Does Science Diminish Wonder or Augment It? – Facts So Romantic

In its pursuit of explaining things that previously seemed beyond words, does reason stifle the imagination? Can rationalism coexist with a reverence for mystery?

Two great poems with opposing views, composed over 200 years apart—“Lamia” by John Keats and “Water” by Philip Larkin—address these vexed questions through the entangled concepts of water and light.
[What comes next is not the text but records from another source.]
(* ===== verification/_CoqProject ===== *)
-Q . S2P
Prelude.v
Bytes.v
Timestamp.v
Registry.v
Trace.v
Channel.v
Poller.v
TimeoutQueue.v
SignalSet.v
EventLoop.v
Reactor.v
LoopSystem.v
Threading.v
EventLoopThreadPool.v
Monitor.v
ThreadPool.v
PoolMonitor.v
StringUtil.v
Base.v
ThreadMain.v
UriEscape.v
StringPiece.v
FileUtil.v
DwarfReader.v
LineNumberVM.v
Elf.v
Dwarf.v
Symbolizer.v
Json.v
Samples.v
Double.v
DoubleReal.v
Histogram.v
HistogramUse.v
Counters.v
ProtobufIO.v
LogStream.v
LogMessage.v
Logger.v
LoggerMonitor.v
LoggerOwner.v
LogFiles.v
John Keats (left); Philip Larkin (right)Painting by William Hilton the Younger, housed in the National Portrait Gallery, London; photo by Daily Express/Hulton Archive/Getty Images

The romantic poet John Keats, one of the most sensuous masters of the English language, proclaimed his objection to science when he derided Sir Isaac Newton for “unweaving the rainbow.” During a drunken Christmastime dinner party in 1817, in the approving presence of the poet William Wordsworth and the writer Charles Lamb, Keats raised his glass to drink, facetiously, to “Newton’s health, and confusion to mathematics.” (Newton had died almost a century before.) He endorsed Lamb’s view that “Newton had destroyed the poetry of the rainbow by reducing it to a prism,” and that the eminent scientist was “a fellow who believed nothing unless it was as clear as the three sides of a triangle.”